◆ EXERCISE DIRECTIONS
Output exactly the lines that run from the top of the entries to the line holding "section holding the engine. *)", including both of those lines.

◆ STUDY MATERIAL

(** * TelePrompter: the layout-and-scroll engine of [teleprompter.py]

    A shallow embedding of the engine part of [src/teleprompter.py]
    (module constants, [_line_x], [_word_xs] and the scrolling, layout
    and painting methods of [TeleprompterWindow], with the [ControlPanel]
    slots that write into it), followed by the properties of the engine.

    Conventions of the embedding.
    - Python [int] is [Z]; Python [float] is an exact rational [Q]: the
      model has no rounding error, so an equation between floats is an
      equation [==] between rationals.  [int(x)] on a float truncates
      toward zero ([py_int]).
    - Python [str] is [string] (code points below 256).
    - [set] and [dict] are stdpp's [gset] and [gmap]; the empty tuple [()]
      used as "no key" is [None].
    - [QFontMetrics] is an external collaborator: it is a variable of the
      section holding the engine. *)

From Stdlib Require Import ZArith QArith Qminmax Qround Qabs Lia Lqa Ascii String.
From stdpp Require Import gmap strings list sorting.

Open Scope Z_scope.

(** ** Numbers *)

(** [int(x)] for a float [x]: truncation toward zero. *)
Definition py_int (x : Q) : Z := Z.quot (Qnum x) (Z.pos (Qden x)).

(** Python's [round(x)] with one argument: nearest integer, ties to even. *)
Definition py_round (x : Q) : Z :=
  let f := Qfloor x in
  let r := (x - inject_Z f)%Q in
  match (r ?= 1 # 2)%Q with
  | Lt => f
  | Gt => f + 1
  | Eq => if Z.even f then f else f + 1
  end.

(** ** Module constants *)

Definition _PAUSE_TAG : string := "[PAUSE]".

(** [_ALPHA_LUT = [max(0, 255 - int(d * 0.75)) for d in range(512)]] *)
Definition _ALPHA_LUT : list Z :=
  map (fun d : nat => Z.max 0 (255 - py_int (inject_Z (Z.of_nat d) * 0.75)%Q))
      (seq 0 512).

(** The table entry the specification describes, with [round] where the
    source has [int]. *)
Definition spec_alpha_entry (d : Z) : Z :=
  Z.max 0 (255 - py_round (inject_Z d * 0.75)%Q).

(** ** Strings *)

Definition ord (c : ascii) : N := N_of_ascii c.

(** [str.isspace] on one code point below 256. *)
Definition is_space (c : ascii) : bool :=
  let n := ord c in
  ((9 <=? n) && (n <=? 13) || (28 <=? n) && (n <=? 32)
   || (n =? 133) || (n =? 160))%N.

Definition is_newline (c : ascii) : bool := (ord c =? 10)%N.

Definition is_empty (s : string) : bool :=
  match s with EmptyString => true | String _ _ => false end.

Fixpoint lstrip (s : string) : string :=
  match s with
  | EmptyString => EmptyString
  | String c s' => if is_space c then lstrip s' else s
  end.

Fixpoint rstrip (s : string) : string :=
  match s with
  | EmptyString => EmptyString
  | String c s' =>
      let r := rstrip s' in
      if is_space c && is_empty r then EmptyString else String c r
  end.

(** [s.strip()] *)
Definition strip (s : string) : string := rstrip (lstrip s).

Definition starts_word (s : string) : bool :=
  match s with
  | EmptyString => false
  | String c _ => negb (is_space c)
  end.

(** [s.split()]: the maximal runs of non-whitespace, in order. *)
Fixpoint split_ws (s : string) : list string :=
  match s with
  | EmptyString => []
  | String c s' =>
      if is_space c then split_ws s'
      else if starts_word s' then
        match split_ws s' with
        | w :: ws => String c w :: ws
        | [] => [String c EmptyString]
        end
      else String c EmptyString :: split_ws s'
  end.

(** [s.split('\n')] *)
Fixpoint split_nl (s : string) : list string :=
  match s with
  | EmptyString => [EmptyString]
  | String c s' =>
      if is_newline c then EmptyString :: split_nl s'
      else match split_nl s' with
           | l :: ls => String c l :: ls
           | [] => [String c EmptyString]
           end
  end.

(** [' '.join(ws)] *)
Fixpoint join_sp (ws : list string) : string :=
  match ws with
  | [] => EmptyString
  | [w] => w
  | w :: ws' => w +:+ " " +:+ join_sp ws'
  end.

Fixpoint drop_str (n : nat) (s : string) : string :=
  match n, s with
  | O, _ => s
  | S n', String _ s' => drop_str n' s'
  | S _, EmptyString => EmptyString
  end.

(** *** The note pattern [_NOTE_RE = \[\[(.+?)\]\]]

    [lazy_group s] reads [s], the text after an opening [[[]: the lazy
    group [(.+?)] takes one character that is not a newline, then as few
    more as are needed for ["]]"] to follow.  The result is the group and
    the text after the closing brackets. *)
Fixpoint lazy_group (s : string) : option (string * string) :=
  match s with
  | EmptyString => None
  | String c s' =>
      if is_newline c then None
      else if String.prefix "]]" s' then Some (String c EmptyString, drop_str 2 s')
      else match lazy_group s' with
           | Some (g, r) => Some (String c g, r)
           | None => None
           end
  end.

(** A match of the pattern that starts at the head of [s]. *)
Definition note_match (s : string) : option (string * string) :=
  match s with
  | String "[" (String "[" r) => lazy_group r
  | _ => None
  end.

(** [_NOTE_RE.search(s)], as the text of group 1 of the leftmost match. *)
Fixpoint note_search (s : string) : option string :=
  match note_match s with
  | Some (g, _) => Some g
  | None =>
      match s with
      | EmptyString => None
      | String _ s' => note_search s'
      end
  end.

(** [_NOTE_RE.sub('', s)]: every match, left to right and without
    overlap, is cut out.  [skip] counts the characters of the current
    match that are still to be dropped. *)
Fixpoint note_sub_from (skip : nat) (s : string) : string :=
  match s with
  | EmptyString => EmptyString
  | String c s' =>
      match skip with
      | S k => note_sub_from k s'
      | O =>
          match note_match s with
          | Some (g, _) => note_sub_from (String.length g + 3) s'
          | None => String c (note_sub_from 0 s')
          end
      end
  end.

Definition note_sub (s : string) : string := note_sub_from 0 s.


(** ** Qt collaborators *)

(** What the engine reads from a [QFontMetrics] object. *)
Record FontMetrics : Type := mkFontMetrics {
  horizontalAdvance : string -> Z;
  lineSpacing : Z;
  ascent : Z
}.

(** The three values [text_align] takes ([ControlPanel._on_align]). *)
Inductive Align : Type := AlignLeft | AlignHCenter | AlignRight.

Definition Align_eqb (a b : Align) : bool :=
  match a, b with
  | AlignLeft, AlignLeft | AlignHCenter, AlignHCenter
  | AlignRight, AlignRight => true
  | _, _ => false
  end.

(** The keys that need handling in [keyPressEvent]; [Key_Other] stands
    for every key the method ignores. *)
Inductive Key : Type :=
  | Key_Space | Key_Return | Key_Up | Key_Down | Key_Left | Key_Right
  | Key_R | Key_Escape | Key_Other.

(** [QAbstractSlider.setValue] and [QSpinBox.setValue] keep the value
    inside the range given to [setRange]. *)
Definition bounded (lo hi v : Z) : Z := Z.max lo (Z.min hi v).

(** ** Cache keys *)

(** [(font_family, font_size, line_spacing_factor)] *)
Definition FontKey : Type := (string * Z * Q)%type.

(** [(text, W, _font_key, text_align)] *)
Definition LayoutKey : Type := (string * Z * option FontKey * Align)%type.

Definition FontKey_eqb (a b : FontKey) : bool :=
  let '(fa, sa, la) := a in
  let '(fb, sb, lb) := b in
  String.eqb fa fb && (sa =? sb) && Qeq_bool la lb.

(** [key == self._font_key]: a 3-tuple never equals the empty tuple. *)
Definition font_key_hit (key : FontKey) (cached : option FontKey) : bool :=
  match cached with
  | Some k => FontKey_eqb key k
  | None => false
  end.

Definition opt_FontKey_eqb (a b : option FontKey) : bool :=
  match a, b with
  | Some x, Some y => FontKey_eqb x y
  | None, None => true
  | _, _ => false
  end.

Definition LayoutKey_eqb (a b : LayoutKey) : bool :=
  let '(ta, wa, fa, aa) := a in
  let '(tb, wb, fb, ab) := b in
  String.eqb ta tb && (wa =? wb) && opt_FontKey_eqb fa fb && Align_eqb aa ab.

(** [key == self._layout_key] *)
Definition layout_key_hit (key : LayoutKey) (cached : option LayoutKey) : bool :=
  match cached with
  | Some k => LayoutKey_eqb key k
  | None => false
  end.

(** ** Presenter notes window: what the engine hands to it *)

Record NotesWindow : Type := mkNotesWindow {
  _cur : option string;          (* argument of the last [set_current] *)
  _all : gmap Z string           (* note map of the last [set_all] *)
}.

◆ EXERCISE RESPONSE
(** * TelePrompter: the layout-and-scroll engine of [teleprompter.py]

    A shallow embedding of the engine part of [src/teleprompter.py]
    (module constants, [_line_x], [_word_xs] and the scrolling, layout
    and painting methods of [TeleprompterWindow], with the [ControlPanel]
    slots that write into it), followed by the properties of the engine.

    Conventions of the embedding.
    - Python [int] is [Z]; Python [float] is an exact rational [Q]: the
      model has no rounding error, so an equation between floats is an
      equation [==] between rationals.  [int(x)] on a float truncates
      toward zero ([py_int]).
    - Python [str] is [string] (code points below 256).
    - [set] and [dict] are stdpp's [gset] and [gmap]; the empty tuple [()]
      used as "no key" is [None].
    - [QFontMetrics] is an external collaborator: it is a variable of the
      section holding the engine. *)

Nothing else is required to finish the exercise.